CELEBRATING SEX

By the end of the eighteenth century, a new openness about sex had transformed the culture of the English-speaking world. A whole range of sexual ideas and practices, within and without marriage, was now discussed, celebrated, and indulged more publicly than ever before.

From our own perspective it is easy to see the limits of this new toler­ance. For an unmarried woman to conceive a child out of wedlock remained a social disaster that could ruin her life. For two men to have sex with each other was even more dangerous. It was primarily the heterosexual libido of white, propertied men that was celebrated — that was, after all, where power and cultural influence were concentrated in this society. Nonetheless, as we have seen, the accept­ance of sex as natural, pleasurable, and empowering, was to be found in other circles too.1

Much more striking than its limitations is the contrast between the new frankness of the eighteenth century and the culture of discipline that had dominated English society up until that point. Gone was almost the entire formal machinery of sexual policing by the church and state. Gone, too, was the intellectual and social environment that had sustained it. The public discussion of sex was now vastly greater in scale and complexity; it was no longer tightly controlled by a male clerical and social elite; and it no longer overwhelmingly communi­cated the message that sex outside marriage was dangerous and wrong. On the contrary, by 1800 this presumption was constantly being denied, implicitly and explicitly, in a huge variety of new media. The result was a wholly new universe of communication, in which ideas about sex were shaped in radically different ways. This was a seismic shift. It was also primarily an urban phenomenon, one that was led by developments in London. Even in the cities of the far-away North American colonies, it was the capital’s culture that was the dominant influence.2 The principles of sexual discipline retained great authority throughout the nineteenth and twentieth centuries, as we shall see in the Epilogue: but they never again held such dominant sway. Henceforth, it was rather the tension between restraint and hedonism that was to determine the sexual culture of the English­speaking world.

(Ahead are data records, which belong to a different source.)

(** [ChatSession.from_dict] on a dict that holds the four keys. *)
Lemma ChatSession_from_dict_fields (d : gmap string pyval)
    (dc dm : pyval) (lmem lmsg : list pyval)
    (c : ChatLabVersion.t) (m : ChatMeta.t) (mem : list ChatMember.t)
    (msg : list ChatMessage.t) :
  d !! "chatlab"%string = Some dc ->
  d !! "meta"%string = Some dm ->
  d !! "members"%string = Some (PList lmem) ->
  d !! "messages"%string = Some (PList lmsg) ->
  ChatLabVersion.from_dict dc = Ok c ->
  ChatMeta.from_dict dm = Ok m ->
  comprehension ChatMember.from_dict lmem = Ok mem ->
  comprehension ChatMessage.from_dict lmsg = Ok msg ->
  ChatSession.from_dict (PDict d) = Ok (ChatSession.new c m mem msg).
Proof.
  intros Hc Hm Hmem Hmsg Ec Em Emem Emsg.
  unfold ChatSession.from_dict, get_or_empty_dict, get_iter.
  cbn [as_dict]. unfold mbind at 1. unfold result_bind at 1.
  rewrite Hc, Hm, Hmem, Hmsg. cbn [default id].
  rewrite Ec. unfold mbind at 1, result_bind at 1.
  rewrite Em. unfold mbind at 1, result_bind at 1.
  unfold mbind at 1, result_bind at 1.
  rewrite Emem. unfold mbind at 1, result_bind at 1.
  unfold mbind at 1, result_bind at 1.
  rewrite Emsg. reflexivity.
Qed.

(** C1, as the code has it.  A session as the constructor leaves it, none of
    whose optional fields ([meta.avatar], [meta.description], the [role],
    [avatar] and [remark] of a member, the [replyTo] of a message) holds the
    empty string, is decoded from its encoded form as an equal session: the
    same version information, meta-data, members and messages, in the same
    order. *)
Theorem session_round_trip (s : ChatSession.t) :
  canonical s ->
  optionals_filled s ->
  ChatSession.from_dict (PDict (ChatSession.to_dict s)) = Ok s.
Proof.
  intros [Hasc Hcons] (Hav & Hds & Hmem & Hmsg).
  destruct s as [v m mem msgs]. cbn [ChatSession.messages ChatSession.meta
    ChatSession.members ChatSession.chatlab] in *.
  assert (Hsorted : ChatSession.new v m mem msgs
                    = {| ChatSession.chatlab := v; ChatSession.meta := m;
                         ChatSession.members := mem;
                         ChatSession.messages := msgs |}).
  { unfold ChatSession.new, ChatSession.__post_init__.
    cbn [ChatSession.messages ChatSession.meta ChatSession.members
         ChatSession.chatlab].
    rewrite (sort_by_key_sorted_id ChatMessage.timestamp); [done|].
    by apply ascending_sorted_by_key. }
  rewrite <- Hsorted at 2.
  eapply ChatSession_from_dict_fields; try reflexivity.
  - apply ChatLabVersion_round_trip.
  - by apply ChatMeta_round_trip.
  - apply (comprehension_round_trip ChatMember.from_dict
             (PDict ∘ ChatMember.to_dict)).
    eapply Forall_impl; [exact Hmem|]. cbn beta.
    intros x (? & ? & ?). by apply ChatMember_round_trip.
  - apply (comprehension_round_trip ChatMessage.from_dict
             (PDict ∘ ChatMessage.to_dict)).
    apply Forall_forall. intros x Hx.
    rewrite Forall_forall in Hcons, Hmsg.
    apply ChatMessage_round_trip; auto.
Qed.
End RoundTrip.

Section RoundTripSamples.
Import Reference Samples.
#[local] Existing Instance utc.

Lemma sample_session_canonical : canonical session.
Proof.
  split.
  - apply (sorted_by_key_ascending ChatMessage.timestamp), sort_by_key_sorted.
  - repeat constructor.
Qed.

Lemma sample_session_optionals_filled : optionals_filled session.
Proof.
  unfold optionals_filled, absent_or_filled. simpl.
  repeat split; repeat constructor; done.
Qed.

(** The round trip on the sample session. *)
Lemma session_round_trip_witness :
  canonical session /\ optionals_filled session
  /\ ChatSession.from_dict (PDict (ChatSession.to_dict session)) = Ok session.
Proof.
  split; [exact sample_session_canonical|].
  split; [exact sample_session_optionals_filled|].
  exact (session_round_trip session sample_session_canonical
           sample_session_optionals_filled).
Defined.

(** C1 as stated fails: a session as the constructor leaves it, whose
    [meta.avatar] is the empty string, is encoded without the key ["avatar"]
    and decoded with no avatar at all. *)
Lemma round_trip_drops_empty_avatar :
  canonical session_empty_avatar
  /\ ChatMeta.avatar (ChatSession.meta session_empty_avatar) = Some ""%string
  /\ ChatSession.to_dict session_empty_avatar !! "meta"%string
     = Some (PDict (ChatMeta.to_dict meta))
  /\ ChatSession.from_dict (PDict (ChatSession.to_dict session_empty_avatar))
     = Ok (ChatSession.new version meta [alice; bob] [hello_everyone])
  /\ ChatSession.from_dict (PDict (ChatSession.to_dict session_empty_avatar))
     <> Ok session_empty_avatar.
Proof.
  assert (E : ChatSession.from_dict
                (PDict (ChatSession.to_dict session_empty_avatar))
              = Ok (ChatSession.new version meta [alice; bob]
                      [hello_everyone])) by reflexivity.
  split.
  { split.
    - apply (sorted_by_key_ascending ChatMessage.timestamp), sort_by_key_sorted.
    - repeat constructor. }
  split; [reflexivity|]. split; [reflexivity|].
  split; [exact E|].
  rewrite E. intros Heq. discriminate Heq.
Qed.
End RoundTripSamples.

(** ** C9: keyword search *)

Section StringFacts.

Lemma prefix_app (needle hay : string) :
  String.prefix needle hay = true <-> exists post, hay = needle +:+ post.
Proof.
  revert hay. induction needle as [|c needle IH]; intros hay.
  - destruct hay; simpl; split; eauto.
  - destruct hay as [|c' hay]; simpl.
    + split; [done|]. by intros [post Hpost].
    + destruct (Ascii.ascii_dec c c') as [->|Hne].
      * rewrite IH. split.
        -- intros [post ->]. by exists post.
        -- intros [post Hpost]. injection Hpost as ->. by exists post.
      * split; [done|]. intros [post Hpost]. by injection Hpost as -> ->.
Qed.

(** [str_in] finds the contiguous occurrences. *)
Lemma str_in_spec (needle hay : string) :
  str_in needle hay = true
  <-> exists pre post, hay = pre +:+ needle +:+ post.
Proof.
  induction hay as [|c hay IH].
  - cbn [str_in]. rewrite orb_false_r, prefix_app. split.
    + intros [post ->]. by exists ""%string, post.
    + intros (pre & post & E). destruct pre as [|c pre]; [|done].
      by exists post.
  - cbn [str_in]. rewrite orb_true_iff, prefix_app, IH. split.
    + intros [[post ->]|(pre & post & ->)].
      * by exists ""%string, post.
      * by exists (String c pre), post.
    + intros (pre & post & E). destruct pre as [|c' pre].
      * left. by exists post.
      * right. simpl in E. injection E as -> ->. by exists pre, post.
Qed.

Lemma filter_sublist {A : Type} (f : A -> bool) (l : list A) :
  sublist (List.filter f l) l.
Proof.
  induction l as [|x l IH]; simpl; [constructor|].
  destruct (f x); by constructor.
Qed.

Lemma elem_of_filter {A : Type} (f : A -> bool) (l : list A) (x : A) :
  x ∈ List.filter f l <-> x ∈ l /\ f x = true.
Proof. rewrite !list_elem_of_In. apply filter_In. Qed.
End StringFacts.

Section KeywordSearch.
Context `{DateTimeLib} `{StrLib}.

(** C9.  A message is found, in the default mode, exactly when the
    lower-cased keyword occurs in its lower-cased content, so that keywords
    equal up to case find the same messages; with [case_sensitive] it is
    found exactly when the keyword itself occurs in its content.  The result
    is in both modes a sublist of the messages of the session, in their
    order.  The method is a function of the session and assigns nothing.
    Where [lower] sends "HELLO" and "hello" to "hello", the keyword "HELLO"
    finds a message "hello" in the default mode and not with
    [case_sensitive]; where it leaves Chinese text as it is, "天气" finds
    "今天天气不错". *)
Theorem keyword_search (s : ChatSession.t) (keyword : string) :
  let found := ChatSession.get_messages_by_keyword s keyword false in
  let found_exact := ChatSession.get_messages_by_keyword s keyword true in
  (forall m : ChatMessage.t,
      m ∈ found
      <-> m ∈ ChatSession.messages s
          /\ exists pre post : string,
               lower (ChatMessage.content m) = pre +:+ lower keyword +:+ post)
  /\ (forall m : ChatMessage.t,
        m ∈ found_exact
        <-> m ∈ ChatSession.messages s
            /\ exists pre post : string,
                 ChatMessage.content m = pre +:+ keyword +:+ post)
  /\ sublist found (ChatSession.messages s)
  /\ sublist found_exact (ChatSession.messages s)
  /\ (forall keyword' : string,
        lower keyword' = lower keyword ->
        ChatSession.get_messages_by_keyword s keyword' false = found)
  /\ (forall m : ChatMessage.t,
        m ∈ ChatSession.messages s ->
        ChatMessage.content m = "hello"%string ->
        keyword = "HELLO"%string ->
        lower "HELLO" = "hello"%string ->
        lower "hello" = "hello"%string ->
        (m ∈ found) /\ (m ∉ found_exact))
  /\ (forall m : ChatMessage.t,
        m ∈ ChatSession.messages s ->
        ChatMessage.content m = "今天天气不错"%string ->
        keyword = "天气"%string ->
        lower "天气" = "天气"%string ->
        lower "今天天气不错" = "今天天气不错"%string ->
        m ∈ found).
Proof.
  cbv zeta. unfold ChatSession.get_messages_by_keyword. cbn [negb].
  split; [|split; [|split; [|split; [|split; [|split]]]]].
  - intros m. rewrite elem_of_filter, str_in_spec. reflexivity.
  - intros m. rewrite elem_of_filter, str_in_spec. reflexivity.
  - apply filter_sublist.
  - apply filter_sublist.
  - intros keyword' ->. reflexivity.
  - intros m Hm Hc -> Hup Hlow. split.
    + apply elem_of_filter. split; [done|].
      rewrite Hup, Hc, Hlow. reflexivity.
    + intros Hin. apply elem_of_filter in Hin as [_ Hin].
      rewrite Hc in Hin. discriminate Hin.
  - intros m Hm Hc -> Hk Hl. apply elem_of_filter. split; [done|].
    rewrite Hc, Hk, Hl. reflexivity.
Qed.
End KeywordSearch.

Section KeywordSearchSamples.
Import Reference Samples.
#[local] Existing Instances utc ascii_strings.

(** The search on the sample session, with the reference strings: "天气"
    finds the message about the weather, "HELLO" finds "hello" unless the
    search is case-sensitive, and the session is the argument still. *)
Lemma keyword_search_witness :
  ChatSession.get_messages_by_keyword session "天气" false = [nice_weather]
  /\ (hello ∈ ChatSession.get_messages_by_keyword session "HELLO" false)
  /\ (hello ∉ ChatSession.get_messages_by_keyword session "HELLO" true)
  /\ (nice_weather
      ∈ ChatSession.get_messages_by_keyword session "天气" false).
Proof.
  split; [reflexivity|].
  assert (Hhello : hello ∈ ChatSession.messages session).
  { apply list_elem_of_In. simpl. tauto. }
  assert (Hweather : nice_weather ∈ ChatSession.messages session).
  { apply list_elem_of_In. simpl. tauto. }
  pose proof (keyword_search session "HELLO") as (_ & _ & _ & _ & _ & Hh & _).
  pose proof (keyword_search session "天气") as (_ & _ & _ & _ & _ & _ & Hw).
  destruct (Hh hello Hhello eq_refl eq_refl eq_refl eq_refl) as [Hin Hout].
  split; [exact Hin|]. split; [exact Hout|].
  exact (Hw nice_weather Hweather eq_refl eq_refl eq_refl eq_refl).
Defined.
End KeywordSearchSamples.

(** ** C8: statistics *)

Section CountFacts.

(** A dict of counters filled by a loop holds, under each key, the number of
    elements counted under it, and no entry for a key never counted. *)
Lemma count_up_fold {A : Type} (f : A -> string) (l : list A)
    (init : gmap string Z) (k : string) :
  fold_left (fun counts x => ChatSession.count_up (f x) counts) l init !! k
  = match List.filter (fun x => String.eqb (f x) k) l with
    | [] => init !! k
    | found =>
        Some (default 0 (init !! k) + Z.of_nat (length found))
    end.
Proof.
  revert init. induction l as [|x l IH]; intros init; [done|].
  cbn [fold_left List.filter]. rewrite IH. unfold ChatSession.count_up.
  destruct (String.eqb_spec (f x) k) as [->|Hne].
  - rewrite lookup_insert_eq.
    destruct (List.filter _ l); cbn [from_option id length]; f_equal; lia.
  - by rewrite lookup_insert_ne.
Qed.

Lemma total_count_insert (stats : gmap string sender_stat) (k : string)
    (e : sender_stat) :
  stats !! k = None ->
  total_count (<[k := e]> stats) = stat_count e + total_count stats.
Proof.
  intros Hk. unfold total_count.
  rewrite map_fold_insert_L; [done| |done].
  intros. lia.
Qed.

Lemma total_count_delete (stats : gmap string sender_stat) (k : string)
    (e : sender_stat) :
  stats !! k = Some e ->
  total_count stats = stat_count e + total_count (delete k stats).
Proof.
  intros Hk. unfold total_count.
  rewrite (map_fold_delete_L _ _ k e stats); [done| |done].
  intros. lia.
Qed.
End CountFacts.

Section Statistics.
Context `{DateTimeLib}.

The effects were remarkable. By 1800, it had become common for members of the aristocracy and gentry to live much more openly than ever before in unmarried and adulterous relationships. At various points in the later eighteenth century this was true of the Prime Min­ister, the Lord Chancellor, the Foreign Secretary, the First Lord of the Admiralty, the Duke of York, the Prince of Wales, and countless other notable men and women. Several of the Founding Fathers of the United States, including Franklin, Burr, Jefferson, and Hamilton, shared the same outlook. 3 It was an ethos that would have been inconceivable to the Pilgrim Fathers and their English counterparts.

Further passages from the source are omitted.